▶ [WHAT THE EXERCISE ASKS]: Go through the data line by line from the top, retyping each exactly, and end with the line that contains "From Stdlib Require Import ZArith".

--- SOURCE RECORDS Enclosed Below ---

(** * Worker task handlers: story-to-script and script-to-storyboard

    A shallow embedding of the two queue-backed task handlers
    [handleStoryToScriptTask] (src/lib/workers/handlers/story-to-script.ts)
    and [handleScriptToStoryboardTask] (the script-to-storyboard handler),
    together with the JavaScript values they manipulate.

    Conventions of the embedding:
    - a JavaScript string is a [string] of this file, the sequence of its
      UTF-16 code units, so [str_length] is the [.length] of the source;
    - a JavaScript number is a [number]: a rational that is a binary64
      value, or one of the non-finite values; the arithmetic operators round
      to nearest, ties to even, as IEEE 754 prescribes (the two zeros are
      identified);
    - asynchronous code is sequential code in a state-and-exception monad
      [M] over a [World] holding the database and the trace of the calls
      made to the collaborators. *)

From Stdlib Require Import ZArith NArith QArith Qround Qpower Lia Lqa Ascii String.
From Stdlib Require Import Floats.SpecFloat.
From stdpp Require Import base strings list gmap pretty.

Local Open Scope Z_scope.

(** ** JavaScript numbers *)

Inductive number : Type :=
| NaN
| Inf (negative : bool)
| Fin (q : Q).

(** [2 ^ e] for an integer exponent of any sign. *)
Definition pow2 (e : Z) : Q := Qpower 2 e.

(** [Qlog2 q] is the integer [k] with [2^k <= q < 2^(k+1)], for [0 < q]. *)
Definition Qlog2 (q : Q) : Z :=
  let k := Z.log2 (Qnum q) - Z.log2 (Zpos (Qden q)) in
  if Qle_bool (pow2 k) q then k else k - 1.

(** Exponent of the unit in the last place of the binary64 format at [q]:
    53 bits of precision, least exponent -1074 (subnormal numbers). *)
Definition ulp_exp (q : Q) : Z := Z.max (Qlog2 q - 52) (-1074).

(** Nearest integer, ties to the even one. *)
Definition rne (q : Q) : Z :=
  let f := Qfloor q in
  match Qcompare (q - inject_Z f) (1 # 2) with
  | Lt => f
  | Gt => f + 1
  | Eq => if Z.even f then f else f + 1
  end.

(** Rounding of a positive rational to the binary64 grid. *)
Definition round_pos (q : Q) : Q :=
  let e := ulp_exp q in
  Qred (inject_Z (rne (q / pow2 e)) * pow2 e).

(** The binary64 value of an exact result: round to nearest even, and
    overflow to an infinity from [2^1024] on. *)
Definition round64 (q : Q) : number :=
  match Qcompare q 0 with
  | Eq => Fin 0
  | Gt => let r := round_pos q in
          if Qle_bool (pow2 1024) r then Inf false else Fin r
  | Lt => let r := round_pos (- q) in
          if Qle_bool (pow2 1024) r then Inf true else Fin (Qred (- r))
  end.

(** A number literal or an integer counter used as a number. *)
Definition num_of_Z (z : Z) : number := round64 (inject_Z z).

(** [a / b] *)
Definition num_div (a b : number) : number :=
  match a, b with
  | NaN, _ | _, NaN => NaN
  | Inf _, Inf _ => NaN
  | Inf s, Fin y => Inf (xorb s (negb (Qle_bool 0 y)))
  | Fin _, Inf _ => Fin 0
  | Fin x, Fin y =>
      if Qeq_bool y 0
      then (if Qeq_bool x 0 then NaN else Inf (negb (Qle_bool 0 x)))
      else round64 (x / y)
  end.

(** [a * b] *)
Definition num_mul (a b : number) : number :=
  match a, b with
  | NaN, _ | _, NaN => NaN
  | Inf s, Inf t => Inf (xorb s t)
  | Inf s, Fin y =>
      if Qeq_bool y 0 then NaN else Inf (xorb s (negb (Qle_bool 0 y)))
  | Fin x, Inf t =>
      if Qeq_bool x 0 then NaN else Inf (xorb t (negb (Qle_bool 0 x)))
  | Fin x, Fin y => round64 (x * y)
  end.

(** [a + b] *)
Definition num_add (a b : number) : number :=
  match a, b with
  | NaN, _ | _, NaN => NaN
  | Inf s, Inf t => if Bool.eqb s t then Inf s else NaN
  | Inf s, Fin _ => Inf s
  | Fin _, Inf t => Inf t
  | Fin x, Fin y => round64 (x + y)
  end.

(** [Math.max(a, b)] *)
Definition num_max (a b : number) : number :=
  match a, b with
  | NaN, _ | _, NaN => NaN
  | Inf false, _ | _, Inf false => Inf false
  | Inf true, y => y
  | x, Inf true => x
  | Fin x, Fin y => if Qle_bool x y then Fin y else Fin x
  end.

(** [Math.min(a, b)] *)
Definition num_min (a b : number) : number :=
  match a, b with
  | NaN, _ | _, NaN => NaN
  | Inf true, _ | _, Inf true => Inf true
  | Inf false, y => y
  | x, Inf false => x
  | Fin x, Fin y => if Qle_bool x y then Fin x else Fin y
  end.
(** [createResource(resourceType, resource)]; [resource = None] is a body
    that is not an object, [uuid] is what [generateResourceId()] yields. *)
Definition createResource (resourceType : string) (resource : option FHIRResource)
    (now uuid : string) : M FHIRResource :=
  if negb (validateResourceType resourceType)
  then throw (Error ("Unsupported resource type: " +:+ resourceType))
  else match resource with
  | None => throw (Error "Invalid resource: must be an object")
  | Some resource =>
    if type_mismatch resourceType resource
    then throw (Error ("Resource type mismatch: expected " +:+ resourceType +:+ ", got "
                         +:+ Js.template (res_resourceType resource)))
    else
    let resourceId := if Js.truthy (res_id resource) then default "" (res_id resource) else uuid in
    let resourceWithMetadata :=
      addMetadata now (mkResource (Some resourceType) (Some resourceId)
                         (res_meta resource) (res_rest resource)) false None in
    let '(PK, SK) := buildPrimaryKey resourceType resourceId in
    let! owner := lift (owner_id resourceType resourceId resource) in
    let dynamoItem :=
      mkItem (Some resourceType) (Some resourceId)
        (lastUpdated_of resourceWithMetadata) (versionId_of resourceWithMetadata)
        resourceWithMetadata
        (Some ("RESOURCE_TYPE#" +:+ resourceType))
        (Some ("CREATED#" +:+ Js.template (lastUpdated_of resourceWithMetadata)))
        (Some ("PATIENT#" +:+ owner))
        (Some ("RESOURCE#" +:+ resourceType +:+ "#" +:+ resourceId))
        None in
    try_catch
      (let! _ := send_Put (PK, SK) dynamoItem true in
       ret resourceWithMetadata)
      (λ error,
        if String.eqb (exn_name error) "ConditionalCheckFailedException"
        then throw (Error ("Resource " +:+ resourceType +:+ "/" +:+ resourceId +:+ " already exists"))
        else throw (Error ("Failed to create resource: " +:+ exn_message error)))
  end.

Definition not_found (resourceType id : string) : Exn :=
  Error404 ("Resource " +:+ resourceType +:+ "/" +:+ id +:+ " not found").

Definition is_404 (error : Exn) : bool := bool_decide (statusCode error = Some 404).

(** [getResource(resourceType, id)] *)
Definition getResource (resourceType id : string) : M FHIRResource :=
  if negb (validateResourceType resourceType)
  then throw (Error ("Unsupported resource type: " +:+ resourceType))
  else if String.eqb id ""
  then throw (Error "Invalid resource ID")
  else
  let '(PK, SK) := buildPrimaryKey resourceType id in
  try_catch
    (let! result := send_Get (PK, SK) in
     match result with
     | None => throw (not_found resourceType id)
     | Some item => ret (item_resource item)
     end)
    (λ error,
      if is_404 error then throw error
      else throw (Error ("Failed to retrieve resource: " +:+ exn_message error))).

--- End of Enclosed SOURCE RECORDS ---

▶ [ANSWER FOR THE TASK]:
(** * Worker task handlers: story-to-script and script-to-storyboard

    A shallow embedding of the two queue-backed task handlers
    [handleStoryToScriptTask] (src/lib/workers/handlers/story-to-script.ts)
    and [handleScriptToStoryboardTask] (the script-to-storyboard handler),
    together with the JavaScript values they manipulate.

    Conventions of the embedding:
    - a JavaScript string is a [string] of this file, the sequence of its
      UTF-16 code units, so [str_length] is the [.length] of the source;
    - a JavaScript number is a [number]: a rational that is a binary64
      value, or one of the non-finite values; the arithmetic operators round
      to nearest, ties to even, as IEEE 754 prescribes (the two zeros are
      identified);
    - asynchronous code is sequential code in a state-and-exception monad
      [M] over a [World] holding the database and the trace of the calls
      made to the collaborators. *)

From Stdlib Require Import ZArith NArith QArith Qround Qpower Lia Lqa Ascii String.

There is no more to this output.